■ What to work on: Please work out how many lines below contain the word "never", and reply with only that number.

== Extracted data ==

Lemma effect_activates e rq w d r :
  effect e rq w d -> table_wf (w_db w) -> newly_active (w_db w) d r ->
  by_self_registration w rq r \/
  (exists token body, rq = RqRegister (AccountID r) token body /\ passes w e ActionRegisterPasskey (AccountID r) token) \/
  (exists token, rq = RqConfirm (AccountID r) token (ID r) /\ passes w e ActionConfirmPasskey (AccountID r) token).
Proof.
  intros He Hwf. destruct He as [|t stored n Hin Ha Hn|answers t body p res d' -> Hreg _ Hs|t acc tok body dec id ins d' -> _ Hp Hi
    |t tok ch cred slot dec id ins d' -> _ Hi|acc tok id cred -> Hp Hf Hr|acc id l new _ _ _|acc tok id inv _ _ _]; intros Hnew.
  - destruct Hnew as (Hr & Ha & Hno). by rewrite (Hno r Hr eq_refl) in Ha.
  - apply update_newly_active in Hnew as Hx; [|done]. destruct Hx as (x & Hx & _ & -> & Hax).
    destruct Hnew as (_ & Hact & _). unfold active in *. cbn in Hact. congruence.
  - left. apply SelfRegister_spec in Hs as (db0 & ins & Hc0 & Hwf0 & Hi & Hen & Hacc); [|done].
    apply Insert_wf in Hi as (_ & row & He & _ & _ & _ & Hacc' & _); [|done]. rewrite Hc0 in He.
    apply (snoc_newly_active _ _ row) in Hnew; [|done]. subst r. split; [eauto|]. rewrite <- Hreg, Hacc'. done.
  - right. left. apply Insert_wf in Hi as (_ & row & He & _ & _ & _ & Hacc & _); [|done].
    apply (snoc_newly_active _ _ row) in Hnew; [|done]. subst r. rewrite Hacc. eauto.
  - exfalso. apply Insert_wf in Hi as (_ & row & He & _ & _ & _ & _ & Hst & _); [|done].
    pose proof Hnew as (_ & Ha & _). apply (snoc_newly_active _ _ row) in Hnew; [|done]. subst r.
    unfold active in Ha. rewrite Hst in Ha. by destruct (negb _).
  - right. right. apply update_newly_active in Hnew; [|done]. destruct Hnew as (x & Hx & Hid & -> & _).
    apply bool_decide_eq_true in Hid. unfold FindForAccount in Hf. apply find_some in Hf as [Hc Hb].
    apply andb_true_iff in Hb as [Hb1 Hb2]. apply bool_decide_eq_true in Hb1, Hb2.
    assert (cred = x) as -> by (eapply row_unique; [done|by apply list_elem_of_In|done|congruence]).
    cbn [set_state AccountID ID]. subst acc id. eauto.
  - apply update_newly_active in Hnew as Hx; [|done]. destruct Hx as (x & Hx & _ & -> & Hax).
    destruct Hnew as (_ & Hact & _). unfold active in *. cbn in Hact. congruence.
  - apply update_newly_active in Hnew as Hx; [|done]. destruct Hx as (x & Hx & _ & -> & Hax).
    destruct Hnew as (_ & Hact & _). unfold active in Hact. cbn in Hact. done.
Qed.

(** (C8) A passkey can be used only if a person let it in: in any sequence of
    requests, from any database that respects its constraints, the credential that a request turns active is the very first one,
    or it belongs to an account created with it by an open self-registration,
    or the request carried a step-up token that, within the last 90 seconds, an
    active passkey of the same account was used to obtain for that very action.
    An invite alone never activates anything. *)
Theorem activation_needs_passkey (rs : list (env * request)) (e : env) (rq : request) (r : CredentialRow)
  (Hnew : newly_active (w_db (run init rs)) (w_db (step (run init rs) (e, rq))) r) :
  by_self_registration (run init rs) rq r \/
  exists token,
    (exists body, rq = RqRegister (AccountID r) token body /\ vouched rs (e_now e) token (AccountID r) ActionRegisterPasskey) \/
    (rq = RqConfirm (AccountID r) token (ID r) /\ vouched rs (e_now e) token (AccountID r) ActionConfirmPasskey).
Proof using start_wf start_counters.
  destruct (reached_ok rs) as [Hwf _].
  destruct (effect_activates e rq _ _ r (handle_effect _ e rq) Hwf Hnew) as [H|[(token & body & -> & Hp)|(token & -> & Hp)]].
  - by left.
  - right. exists token. left. exists body. split; [done|]. by apply passes_vouched.
  - right. exists token. right. split; [done|]. by apply passes_vouched.
Qed.

(** The life of a credential row, over any sequence of requests: it is
    never deleted, its identity, owner and keys never change, its signature
    counter never goes down, a confirmed passkey never becomes pending again and
    a revoked one stays revoked; ids and credential ids stay unique and no two
    rows of an account share a label. *)
Theorem credential_lifecycle (rs1 rs2 : list (env * request)) :
  table_wf (w_db (run init rs1)) /\
  forall r, r ∈ creds (w_db (run init rs1)) ->
    exists r', r' ∈ creds (w_db (run init (rs1 ++ rs2))) /\ later r r' /\
      forall x, x ∈ creds (w_db (run init (rs1 ++ rs2))) -> ID x = ID r -> x = r'.
Proof using start_wf start_counters.
  destruct (reached_ok rs1) as [Hwf Hc]. split; [done|]. intros r Hr.
  destruct (run_progress (run init rs1) rs2 Hwf Hc) as (Hwf2 & _ & Hp).
  assert (run init (rs1 ++ rs2) = run (run init rs1) rs2) as -> by (unfold Ceremonies.run; apply foldl_app).
  destruct (Hp r Hr) as (r' & Hr' & Hl). exists r'. split; [done|]. split; [done|]. intros x Hx Hid.
  eapply row_unique; [done|done|done|]. destruct Hl as (Hl & _). congruence.
Qed.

===

■ Result for this task: 3